(* ===== verification/ListParser.v ===== *)
(** * Downloaded lists: [src/lists/detector.rs], [src/lists/parser.rs]

    Format detection, the three line extractors, the per-line skeleton behind
    a sink, the parser of whole texts and the streaming parser with its line
    bound and its detection window.  [ParsedCounts] is [src/lists/status.rs]. *)

From S2P Require Import Prelude RustStr Utf8 Domain.

(** ** Detection *)

Inductive ListFormat := DomainOnly | Hosts | AdGuard.

#[export] Instance ListFormat_eq_dec : EqDecision ListFormat.
Proof. solve_decision. Defined.

Definition DETECT_LINES : nat := 10.

Definition is_comment (trimmed : str) : bool :=
  bool_decide (trimmed = []) || starts_with (lit "#") trimmed || starts_with (lit "!") trimmed.

(** The loop of [detect_format], with the number of lines checked so far. *)
Fixpoint detect_lines (checked : nat) (ls : list str) : ListFormat :=
  match ls with
  | [] => DomainOnly
  | line :: rest =>
    let trimmed := trim line in
    if is_comment trimmed then detect_lines checked rest
    else if DETECT_LINES <=? checked then DomainOnly
    else if starts_with (lit "||") trimmed || starts_with (lit "@@||") trimmed then AdGuard
    else if starts_with (lit "0.0.0.0 ") trimmed || starts_with (lit "127.0.0.1 ") trimmed then Hosts
    else detect_lines (S checked) rest
  end.

Definition detect_format (content : str) : ListFormat := detect_lines 0 (lines content).

(** ** Counts *)

Definition MAX_SKIPPED_SAMPLES : nat := 32.
Definition MAX_SKIPPED_SAMPLE_BYTES : nat := 256.

Record ParsedCounts := {
  parsed_ok : Z; unique_domains : Z; parsed_skipped : Z;
  parsed_skipped_samples : list str; parsed_truncated : Z }.

Definition no_counts : ParsedCounts :=
  {| parsed_ok := 0; unique_domains := 0; parsed_skipped := 0; parsed_skipped_samples := []; parsed_truncated := 0 |}.

(** The walk back to a character boundary. *)
Fixpoint boundary_at_or_below (line : str) (end_ : nat) : nat :=
  match end_ with
  | 0 => 0
  | S e => if is_char_boundary line end_ then end_ else boundary_at_or_below line e
  end.

(** U+2026 *)
Definition ELLIPSIS : str := [ascii_of_N 226; ascii_of_N 128; ascii_of_N 166].

Definition truncate_sample (line : str) : str :=
  if length line <=? MAX_SKIPPED_SAMPLE_BYTES then line
  else take (boundary_at_or_below line MAX_SKIPPED_SAMPLE_BYTES) line ++ ELLIPSIS.

Definition push_skipped (c : ParsedCounts) (line : str) : ParsedCounts :=
  {| parsed_ok := parsed_ok c; unique_domains := unique_domains c; parsed_skipped := parsed_skipped c + 1;
     parsed_skipped_samples :=
       if length (parsed_skipped_samples c) <? MAX_SKIPPED_SAMPLES
       then parsed_skipped_samples c ++ [truncate_sample line] else parsed_skipped_samples c;
     parsed_truncated := parsed_truncated c |}.

Definition count_ok (c : ParsedCounts) : ParsedCounts :=
  {| parsed_ok := parsed_ok c + 1; unique_domains := unique_domains c; parsed_skipped := parsed_skipped c;
     parsed_skipped_samples := parsed_skipped_samples c; parsed_truncated := parsed_truncated c |}.

Definition count_truncated (c : ParsedCounts) : ParsedCounts :=
  {| parsed_ok := parsed_ok c; unique_domains := unique_domains c; parsed_skipped := parsed_skipped c;
     parsed_skipped_samples := parsed_skipped_samples c; parsed_truncated := parsed_truncated c + 1 |}.

Definition with_unique (c : ParsedCounts) (n : Z) : ParsedCounts :=
  {| parsed_ok := parsed_ok c; unique_domains := n; parsed_skipped := parsed_skipped c;
     parsed_skipped_samples := parsed_skipped_samples c; parsed_truncated := parsed_truncated c |}.

(** ** Extraction *)

Inductive LineDecision := Skip | SkipCounted | Candidate (raw : str).

Definition domain_extract (line : str) : LineDecision := Candidate line.

Definition HOSTS_SKIP : list str :=
  [lit "localhost"; lit "localhost.localdomain"; lit "local"; lit "broadcasthost"; lit "ip6-localhost";
   lit "ip6-loopback"].

Definition hosts_extract (trimmed : str) : LineDecision :=
  let stripped := trim_end (default trimmed (head (split "#"%char trimmed))) in
  let after_ip :=
    match strip_prefix (lit "0.0.0.0") stripped with
    | Some rest => Some (trim_start rest)
    | None => trim_start <$> strip_prefix (lit "127.0.0.1") stripped
    end in
  match after_ip with
  | None => Skip
  | Some domain =>
    let domain := default domain (first_word domain) in
    if bool_decide (domain = []) || existsb (eq_ignore_ascii_case domain) HOSTS_SKIP then Skip
    else Candidate domain
  end.

Definition has_important (mods : str) : bool :=
  existsb (fun m => eq_ignore_ascii_case (trim m) (lit "important")) (split ","%char mods).

Definition adguard_extract (line : str) : LineDecision :=
  if starts_with (lit "@@") line then SkipCounted
  else if starts_with (lit "/") line then SkipCounted
  else
    match strip_prefix (lit "||") line with
    | None => Skip
    | Some rest =>
      let '(before_mod, modifiers) :=
        match split_once "$"%char rest with
        | Some (b, m) => (b, Some m)
        | None => (rest, None)
        end in
      if match modifiers with Some mods => has_important mods | None => false end then SkipCounted
      else
        let domain := default before_mod (strip_suffix (lit "^") before_mod) in
        if contains "*"%char domain then SkipCounted else Candidate domain
    end.

Definition extractor (f : ListFormat) : str → LineDecision :=
  match f with DomainOnly => domain_extract | Hosts => hosts_extract | AdGuard => adguard_extract end.

(** ** Sinks *)

(** The errors of the streaming parser; a sink may fail with any of its own. *)
Inductive IoError := LineTooLong | InvalidUtf8 | RefreshCancelled | SinkFailed (e : str).

(** [DomainSink]: a failed accept leaves the sink as it then is. *)
Class DomainSink (S : Type) := accept : S → str → Z → S * result IoError ().

(** [MapSink]: a map of tagged domains and the count of fresh tags. *)
Definition MapSink : Type := gmap str Z * Z.

#[export] Instance map_sink : DomainSink MapSink := fun '(m, unique) domain bit =>
  let entry := default 0%Z (m !! domain) in
  ((<[domain := Z.lor entry bit]> m, if (Z.land entry bit =? 0)%Z then (unique + 1)%Z else unique), Ok ()).

(** [CountSink] keeps nothing. *)
#[export] Instance count_sink : DomainSink () := fun _ _ _ => ((), Ok ()).

(** ** The skeleton *)

Section Skeleton.
Context {S : Type} `{DomainSink S}.

(** The sink, the number of accepted entries and the counts. *)
Record Progress := { pg_sink : S; pg_count : Z; pg_counts : ParsedCounts }.

Definition fresh (sink : S) : Progress := {| pg_sink := sink; pg_count := 0; pg_counts := no_counts |}.

Definition with_counts (st : Progress) (c : ParsedCounts) : Progress :=
  {| pg_sink := pg_sink st; pg_count := pg_count st; pg_counts := c |}.

Definition apply_line (bit max_entries : Z) (extract : str → LineDecision) (trimmed : str) (st : Progress)
  : Progress * result IoError () :=
  if is_comment trimmed then (st, Ok ())
  else
    match extract trimmed with
    | Skip => (st, Ok ())
    | SkipCounted => (with_counts st (push_skipped (pg_counts st) trimmed), Ok ())
    | Candidate raw =>
      let domain := default raw (strip_suffix (lit ".") raw) in
      if negb (bool_decide (domain = [])) && is_valid_domain domain then
        if (max_entries <=? pg_count st)%Z then (with_counts st (count_truncated (pg_counts st)), Ok ())
        else
          match accept (pg_sink st) (to_ascii_lowercase domain) bit with
          | (sink, Err e) => ({| pg_sink := sink; pg_count := pg_count st; pg_counts := pg_counts st |}, Err e)
          | (sink, Ok _) =>
            ({| pg_sink := sink; pg_count := pg_count st + 1; pg_counts := count_ok (pg_counts st) |}, Ok ())
          end
      else (with_counts st (push_skipped (pg_counts st) trimmed), Ok ())
    end.

Fixpoint apply_lines (bit max_entries : Z) (extract : str → LineDecision) (ls : list str) (st : Progress)
  : Progress * result IoError () :=
  match ls with
  | [] => (st, Ok ())
  | line :: rest =>
    match apply_line bit max_entries extract (trim line) st with
    | (st, Err e) => (st, Err e)
    | (st, Ok _) => apply_lines bit max_entries extract rest st
    end
  end.

Definition parse_lines_into_sink (content : str) (bit : Z) (sink : S) (max_entries : Z)
    (extract : str → LineDecision) : Progress * result IoError () :=
  apply_lines bit max_entries extract (lines content) (fresh sink).

(** ** The streaming skeleton *)

Definition STREAMING_LINE_MAX_BYTES : Z := 64 * 1024.
Definition DETECT_PREFIX_MAX_LINES : nat := 256.
Definition DETECT_PREFIX_MAX_BYTES : Z := 64 * 1024.

(** [reader.take(limit).read_until(b'\n')]: what was read and what is left. *)
Fixpoint read_until (limit : Z) (reader : str) : str * str :=
  match reader with
  | [] => ([], [])
  | a :: rest =>
    if (limit <=? 0)%Z then ([], reader)
    else if decide (a = NL) then ([a], rest)
    else let '(line, rest') := read_until (limit - 1) rest in (a :: line, rest')
  end.

(** The length of a line without its terminator; a bare CR belongs to it. *)
Definition payload_len (line : str) : Z :=
  match last line with
  | Some a =>
    if decide (a = NL) then
      let before := take (length line - 1) line in
      Z.of_nat (length before) - match last before with Some b => if decide (b = CR) then 1 else 0 | None => 0 end
    else Z.of_nat (length line)
  | None => Z.of_nat (length line)
  end.

(** [read_bounded_line]: the next line, or [None] at the end. *)
Definition read_bounded_line (reader : str) : result IoError (option str) * str :=
  let '(line, rest) := read_until (STREAMING_LINE_MAX_BYTES + 2) reader in
  if bool_decide (line = []) then (Ok None, rest)
  else if (STREAMING_LINE_MAX_BYTES <? payload_len line)%Z then (Err LineTooLong, rest)
  else (Ok (Some line), rest).

(** The cancellation signal as the checkpoints see it, numbered in order. *)
Variable cancelled : nat → bool.

Definition io_checkpoint (n : nat) : result IoError () := if cancelled n then Err RefreshCancelled else Ok ().

Inductive LoopResult := Finished (st : Progress) (r : result IoError ()) | OutOfFuel.

(** The loop of [parse_lines_into_sink_reader], from checkpoint [n]. *)
Fixpoint reader_loop (fuel : nat) (bit max_entries : Z) (extract : str → LineDecision) (n : nat) (reader : str)
    (st : Progress) : LoopResult :=
  match fuel with
  | 0 => OutOfFuel
  | Datatypes.S fuel =>
    match io_checkpoint n with
    | Err e => Finished st (Err e)
    | Ok _ =>
      match read_bounded_line reader with
      | (Err e, _) => Finished st (Err e)
      | (Ok None, _) => Finished st (Ok ())
      | (Ok (Some line), rest) =>
        if utf8_valid line then
          match apply_line bit max_entries extract (trim line) st with
          | (st, Err e) => Finished st (Err e)
          | (st, Ok _) => reader_loop fuel bit max_entries extract (Datatypes.S n) rest st
          end
        else Finished st (Err InvalidUtf8)
      end
    end
  end.

(** Every turn reads a byte or ends: one more turn than bytes is enough. *)
Definition parse_lines_into_sink_reader (n : nat) (reader : str) (bit : Z) (sink : S) (max_entries : Z)
    (extract : str → LineDecision) : LoopResult :=
  reader_loop (Datatypes.S (length reader)) bit max_entries extract n reader (fresh sink).

(** The sniffing loop: at most [turns] lines within [limit] bytes. *)
Fixpoint sniff_loop (turns n : nat) (limit : Z) (reader prefix : str) : result IoError (str * str * nat) :=
  match turns with
  | 0 => Ok (prefix, reader, n)
  | Datatypes.S turns =>
    let? _ := io_checkpoint n in
    let '(line, rest) := read_until limit reader in
    if bool_decide (line = []) then Ok (prefix, rest, Datatypes.S n)
    else sniff_loop turns (Datatypes.S n) (limit - Z.of_nat (length line)) rest (prefix ++ line)
  end.

(** [sniff_format_reader], with the next checkpoint. *)
Definition sniff_format_reader (reader : str) : result IoError (ListFormat * str * str * nat) :=
  let? sniffed := sniff_loop DETECT_PREFIX_MAX_LINES 0 DETECT_PREFIX_MAX_BYTES reader [] in
  let '(prefix, rest, n) := sniffed in
  Ok (detect_format (from_utf8_lossy prefix), prefix, rest, n).

Definition parse_list_streaming (reader : str) (bit : Z) (sink : S) (max_entries : Z) (declared : option ListFormat)
  : LoopResult :=
  let sniffed :=
    match declared with
    | Some f => Ok (f, [], reader, 0)
    | None => sniff_format_reader reader
    end in
  match sniffed with
  | Err e => Finished (fresh sink) (Err e)
  | Ok (f, prefix, rest, n) => parse_lines_into_sink_reader n (prefix ++ rest) bit sink max_entries (extractor f)
  end.
End Skeleton.
Arguments Progress : clear implicits.
Arguments LoopResult : clear implicits.

(** ** Into a map *)

Definition parse_list_into_map (content : str) (bit : Z) (m : gmap str Z) (max_entries : Z)
    (declared : option ListFormat) : gmap str Z * ParsedCounts :=
  let f := default (detect_format content) declared in
  let '(st, _) := parse_lines_into_sink (S := MapSink) content bit (m, 0%Z) max_entries (extractor f) in
  ((pg_sink st).1, with_unique (pg_counts st) (pg_sink st).2).

(** [parse_list_into_map_reader]: the map as it is left, and the result. *)
Definition parse_list_into_map_reader (cancelled : nat → bool) (reader : str) (bit : Z) (m : gmap str Z)
    (max_entries : Z) (declared : option ListFormat) : option (gmap str Z * result IoError ParsedCounts) :=
  match parse_list_streaming (S := MapSink) cancelled reader bit (m, 0%Z) max_entries declared with
  | OutOfFuel => None
  | Finished st r => Some ((pg_sink st).1, let? _ := r in Ok (with_unique (pg_counts st) (pg_sink st).2))
  end.

Definition count_list_entries (content : str) (f : ListFormat) : Z :=
  parsed_ok (pg_counts (parse_lines_into_sink content 1 () USIZE_MAX (extractor f)).1).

----

▶ REQUIREMENT: Your answer should consist of all lines above that include the string "Inductive".

▶ EXERCISE RESPONSE:
Inductive ListFormat := DomainOnly | Hosts | AdGuard.
Inductive LineDecision := Skip | SkipCounted | Candidate (raw : str).
Inductive IoError := LineTooLong | InvalidUtf8 | RefreshCancelled | SinkFailed (e : str).
Inductive LoopResult := Finished (st : Progress) (r : result IoError ()) | OutOfFuel.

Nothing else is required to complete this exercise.